Pour contrer la puissance rhétorique des adversaires du climat, Lewandosky propose aux scientifiques et aux vulgarisateurs quatre règles de communication. Tout d’abord, il conseille de provoquer des réactions émotionnelles – en évitant toutefois le langage dramatisant qui, s’il ne s’accompagne pas de solutions concrètes, peut avoir un effet paralysant. L’art visuel est, en tant que vecteur d’émotions, un média efficace, à condition que les représentations des conséquences du réchauffement climatique soient scientifiquement valides et peu anxiogènes.
L’auteur suggère, deuxièmement, de massifier et d’améliorer la qualité des explications scientifiques.

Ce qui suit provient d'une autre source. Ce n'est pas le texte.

(** * sms-beacon: the keyword-triggered alarm and the location acquirer

    A shallow embedding of the two stateful React components of the
    repository:

    - [PhoneFinderApp] (inbox feed, keyword configuration, alarm and its
      3 second auto-off timer);
    - [GpsTracker] (geolocation request, failure classification and the
      auto-locate effect).

    React state cells become record fields, event handlers become functions
    from state to state, and the host environment the handlers talk to
    (clock, [setTimeout] queue, oscillators, geolocation requests, toasts) is
    part of the same record.  *)

From Stdlib Require Import ZArith List String Ascii Bool Lia.
From Stdlib Require Import DecimalString DecimalZ Sorted.
Import ListNotations.

Open Scope string_scope.
Open Scope Z_scope.

(** ** The string primitives the handlers use

    Strings are sequences of bytes ([String.string]). *)
Module JS.

(** [String.prototype.includes] is [StringIndexOf(S, searchStr, 0) <> -1];
    [StringIndexOf] tries every start position in ascending order and
    compares the candidate substring with the search string. *)
Fixpoint StringIndexOf (s searchValue : string) (i : nat) : option nat :=
  if String.prefix searchValue s then Some i
  else match s with
       | EmptyString => None
       | String _ s' => StringIndexOf s' searchValue (S i)
       end.

Definition includes (s searchString : string) : bool :=
  match StringIndexOf s searchString 0 with
  | Some _ => true
  | None => false
  end.

(** [String.prototype.toUpperCase], on the Basic Latin block: the letters
    [a]..[z] go to [A]..[Z], every other byte is kept. *)
Definition upper_ascii (c : ascii) : ascii :=
  let n := nat_of_ascii c in
  if (Nat.leb 97 n && Nat.leb n 122)%bool then ascii_of_nat (n - 32) else c.

Fixpoint toUpperCase (s : string) : string :=
  match s with
  | EmptyString => EmptyString
  | String c s' => String (upper_ascii c) (toUpperCase s')
  end.

(** White space of the Basic Latin block: TAB, LF, VT, FF, CR and SPACE. *)
Definition is_white_space (c : ascii) : bool :=
  let n := nat_of_ascii c in
  ((Nat.leb 9 n && Nat.leb n 13) || Nat.eqb n 32)%bool.

Fixpoint whitespace_only (s : string) : bool :=
  match s with
  | EmptyString => true
  | String c s' => (is_white_space c && whitespace_only s')%bool
  end.

(** [Number.prototype.toString] of an integer: its decimal digits. *)
Definition number_toString (n : Z) : string :=
  NilEmpty.string_of_int (Z.to_int n).

(** Truthiness of a string: [!s] holds for the empty string only. *)
Definition truthy (s : string) : bool :=
  match s with
  | EmptyString => false
  | String _ _ => true
  end.

End JS.

(** ** PhoneFinderApp *)
Module PhoneFinderApp.

Record SmsMessage := mkSms {
  id : string;
  sender : string;
  message : string;
  timestamp : Z;
  triggered : bool
}.

(** A pending [setTimeout] callback of [activateAlarm]: at [deadline] it
    stops [oscillator] and calls [setIsAlarmActive(false)]. *)
Record Timer := mkTimer {
  deadline : Z;
  oscillator : nat
}.

(** What a handler does to the outside, in order. *)
Inductive Effect :=
| CallActivateAlarm
| OscillatorStart (o : nat)
| OscillatorStop (o : nat)
| Toast (title description variant : string).

Record State := mkState {
  (* React state *)
  keyword : string;
  isAlarmActive : bool;
  smsMessages : list SmsMessage;
  testSender : string;
  testMessage : string;
  (* host *)
  clock : Z;                (* Date.now(), milliseconds *)
  timers : list Timer;      (* pending setTimeout callbacks, oldest first *)
  nextOscillator : nat;
  trace : list Effect
}.

Definition init (now : Z) : State :=
  {| keyword := "ACHARCELULAR123";
     isAlarmActive := false;
     smsMessages := [];
     testSender := "";
     testMessage := "";
     clock := now;
     timers := [];
     nextOscillator := 0;
     trace := [] |}.

(** [onChange] of the keyword input:
    [setKeyword(e.target.value.toUpperCase())]. *)
Definition onChangeKeyword (value : string) (st : State) : State :=
  {| keyword := JS.toUpperCase value;
     isAlarmActive := isAlarmActive st;
     smsMessages := smsMessages st;
     testSender := testSender st;
     testMessage := testMessage st;
     clock := clock st;
     timers := timers st;
     nextOscillator := nextOscillator st;
     trace := trace st |}.

Definition onChangeTestSender (value : string) (st : State) : State :=
  {| keyword := keyword st;
     isAlarmActive := isAlarmActive st;
     smsMessages := smsMessages st;
     testSender := value;
     testMessage := testMessage st;
     clock := clock st;
     timers := timers st;
     nextOscillator := nextOscillator st;
     trace := trace st |}.

Definition onChangeTestMessage (value : string) (st : State) : State :=
  {| keyword := keyword st;
     isAlarmActive := isAlarmActive st;
     smsMessages := smsMessages st;
     testSender := testSender st;
     testMessage := value;
     clock := clock st;
     timers := timers st;
     nextOscillator := nextOscillator st;
     trace := trace st |}.

Definition toast (title description variant : string) (st : State) : State :=
  {| keyword := keyword st;
     isAlarmActive := isAlarmActive st;
     smsMessages := smsMessages st;
     testSender := testSender st;
     testMessage := testMessage st;
     clock := clock st;
     timers := timers st;
     nextOscillator := nextOscillator st;
     trace := trace st ++ [Toast title description variant] |}.

Definition ALARM_MS : Z := 3000.

(** [activateAlarm]: [setIsAlarmActive(true)], a fresh oscillator is
    created and started, and [setTimeout(..., 3000)] registers the callback
    that stops this oscillator and sets the flag back.  Nothing is tested
    before, and no handle of the timeout is kept. *)
Definition activateAlarm (st : State) : State :=
  let o := nextOscillator st in
  {| keyword := keyword st;
     isAlarmActive := true;
     smsMessages := smsMessages st;
     testSender := testSender st;
     testMessage := testMessage st;
     clock := clock st;
     timers := timers st ++ [ {| deadline := clock st + ALARM_MS; oscillator := o |} ];
     nextOscillator := S o;
     trace := trace st ++ [CallActivateAlarm; OscillatorStart o] |}.

(** The message [simulateIncomingSms] builds.  [Date.now()] for the [id] and
    [new Date()] for the [timestamp] are evaluated one after the other in
    the same object literal; both are taken from one reading of the clock. *)
Definition newSms (sender message : string) (st : State) : SmsMessage :=
  {| id := JS.number_toString (clock st);
     sender := sender;
     message := message;
     timestamp := clock st;
     triggered := JS.includes message (keyword st) |}.

(** [setSmsMessages(prev => [newSms, ...prev.slice(0, 9)])]. *)
Definition setSmsMessages (f : list SmsMessage -> list SmsMessage) (st : State) : State :=
  {| keyword := keyword st;
     isAlarmActive := isAlarmActive st;
     smsMessages := f (smsMessages st);
     testSender := testSender st;
     testMessage := testMessage st;
     clock := clock st;
     timers := timers st;
     nextOscillator := nextOscillator st;
     trace := trace st |}.

Definition simulateIncomingSms (sender message : string) (st : State) : State :=
  let sms := newSms sender message st in
  let st1 := setSmsMessages (fun prev => sms :: firstn 9 prev) st in
  if triggered sms then
    toast "🚨 Celular Encontrado!"
          ("Palavra-chave detectada em SMS de " ++ sender)
          "default"
          (activateAlarm st1)
  else st1.

Definition handleTestSms (st : State) : State :=
  if (negb (JS.truthy (testSender st)) || negb (JS.truthy (testMessage st)))%bool then
    toast "Erro" "Preencha o remetente e a mensagem" "destructive" st
  else
    onChangeTestMessage ""
      (onChangeTestSender ""
         (simulateIncomingSms (testSender st) (testMessage st) st)).

(** *** The host's clock and timer queue

    Time passes between two handlers.  [advance_to t] moves the clock to
    [t] and runs, oldest first, the timeout callbacks that are due by then;
    a callback runs at its deadline. *)
Definition due (t : Z) (tm : Timer) : bool := deadline tm <=? t.

Definition advance_to (t : Z) (st : State) : State :=
  if t <? clock st then st
  else
    let fired := filter (due t) (timers st) in
    {| keyword := keyword st;
       isAlarmActive := match fired with [] => isAlarmActive st | _ :: _ => false end;
       smsMessages := smsMessages st;
       testSender := testSender st;
       testMessage := testMessage st;
       clock := t;
       timers := filter (fun tm => negb (due t tm)) (timers st);
       nextOscillator := nextOscillator st;
       trace := trace st ++ map (fun tm => OscillatorStop (oscillator tm)) fired |}.

(** *** Runs of the component *)
Inductive Event :=
| At (t : Z)                          (* time passes until [t] *)
| KeywordInput (value : string)
| SenderInput (value : string)
| MessageInput (value : string)
| ClickSimulate                       (* the "Simular SMS Recebido" button *)
| IncomingSms (sender message : string).

Definition step (e : Event) (st : State) : State :=
  match e with
  | At t => advance_to t st
  | KeywordInput v => onChangeKeyword v st
  | SenderInput v => onChangeTestSender v st
  | MessageInput v => onChangeTestMessage v st
  | ClickSimulate => handleTestSms st
  | IncomingSms s m => simulateIncomingSms s m st
  end.

Fixpoint run (es : list Event) (st : State) : State :=
  match es with
  | [] => st
  | e :: es' => run es' (step e st)
  end.

(** The messages recorded along a run, in order of arrival. *)
Definition recorded_by (e : Event) (st : State) : list SmsMessage :=
  match e with
  | IncomingSms s m => [newSms s m st]
  | ClickSimulate =>
      if (negb (JS.truthy (testSender st)) || negb (JS.truthy (testMessage st)))%bool
      then [] else [newSms (testSender st) (testMessage st) st]
  | _ => []
  end.

Fixpoint recorded (es : list Event) (st : State) : list SmsMessage :=
  match es with
  | [] => []
  | e :: es' => recorded_by e st ++ recorded es' (step e st)
  end.

End PhoneFinderApp.

(** ** GpsTracker *)
Module GpsTracker.

(** Options of a [getCurrentPosition] request. *)
Record PositionOptions := mkOptions {
  enableHighAccuracy : bool;
  timeout : Z;
  maximumAge : Z
}.

Definition options : PositionOptions :=
  {| enableHighAccuracy := true; timeout := 10000; maximumAge := 0 |}.

(** The constants of [GeolocationPositionError]. *)
Definition PERMISSION_DENIED : Z := 1.
Definition POSITION_UNAVAILABLE : Z := 2.
Definition TIMEOUT : Z := 3.

(** The [switch (error.code)] of the error callback. *)
Definition errorMessage (code : Z) : string :=
  if code =? PERMISSION_DENIED then "Permissão de localização negada"
  else if code =? POSITION_UNAVAILABLE then "Localização indisponível"
  else if code =? TIMEOUT then "Timeout ao obter localização"
  else "Erro desconhecido".

Definition unsupportedMessage : string :=
  "Geolocalização não suportada neste navegador".

Record Props := mkProps {
  isAlarmActive : bool
}.

Section Model.

(** JavaScript numbers (doubles) are kept abstract, and so is
    [Math.round]. *)
Variable number : Type.
Variable Math_round : number -> Z.

Record LocationData := mkLocation {
  latitude : number;
  longitude : number;
  accuracy : number;
  timestamp : Z
}.

(** [position.coords] *)
Record Coordinates := mkCoords {
  coords_latitude : number;
  coords_longitude : number;
  coords_accuracy : number
}.

Inductive Effect :=
| CallGetCurrentLocation
| GetCurrentPosition (request : nat) (o : PositionOptions)
| OnLocationFound (l : LocationData)
| Toast (title description variant : string).

(** The dependency array [[isAlarmActive, location]] as React compares
    it: the flag by value, the location by object identity. *)
Definition Deps : Type := bool * option nat.

Record State := mkState {
  (* React state; a held location is an object with an identity *)
  location : option (nat * LocationData);
  isTracking : bool;
  error : string;
  (* dependencies of the effect at the last commit, none before mount *)
  prevDeps : option Deps;
  (* host *)
  geolocation : bool;     (* navigator.geolocation is there *)
  pending : list nat;     (* outstanding getCurrentPosition requests *)
  nextRequest : nat;
  nextObject : nat;
  trace : list Effect
}.

Definition init (supported : bool) : State :=
  {| location := None;
     isTracking := false;
     error := "";
     prevDeps := None;
     geolocation := supported;
     pending := [];
     nextRequest := 0;
     nextObject := 0;
     trace := [] |}.

Definition emit (e : Effect) (st : State) : State :=
  {| location := location st;
     isTracking := isTracking st;
     error := error st;
     prevDeps := prevDeps st;
     geolocation := geolocation st;
     pending := pending st;
     nextRequest := nextRequest st;
     nextObject := nextObject st;
     trace := trace st ++ [e] |}.

Definition setError (msg : string) (st : State) : State :=
  {| location := location st;
     isTracking := isTracking st;
     error := msg;
     prevDeps := prevDeps st;
     geolocation := geolocation st;
     pending := pending st;
     nextRequest := nextRequest st;
     nextObject := nextObject st;
     trace := trace st |}.

Definition setIsTracking (b : bool) (st : State) : State :=
  {| location := location st;
     isTracking := b;
     error := error st;
     prevDeps := prevDeps st;
     geolocation := geolocation st;
     pending := pending st;
     nextRequest := nextRequest st;
     nextObject := nextObject st;
     trace := trace st |}.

Il s’appuie en effet sur des études montrant qu’une connaissance plus fine des mécanismes du réchauffement climatique augmente le soutien aux politiques pro-environnementales et réduit les réflexes de polarisation autour d’une question davantage scientifique que politique. Là encore, il nuance le niveau de dépolitisation que doit contenir une information climatique : une information qui coïncide avec la vision du monde de l’auditeur (en proposant par exemple des solutions libérales à un public de droite) est plus à même de le convaincre. Les explications scientifiques doivent donc être massifiées, tout en étant adaptées aux différentes idéologies.
Troisièmement, comme stratégie défensive contre la désinformation, Lewandosky propose, plutôt que de contre-argumenter une fois une fausse information propagée, d’avertir en amont du risque d’être fourvoyé. L’effet de la correction d’une fausse information est à la fois moindre et conditionné à la proximité idéologique entre l’auteur de la rectification et son interlocuteur.
Enfin, l’auteur rappelle qu’il n’est parfois pas nécessaire de changer les habitudes ou les croyances des individus : l’important est qu’ils soient favorables aux politiques pro-environnementales. Pour cela, il faut rendre saillantes les conséquences du réchauffement susceptibles de concerner tous les individus, par exemple en mettant l’accent sur ses effets néfastes sur la santé.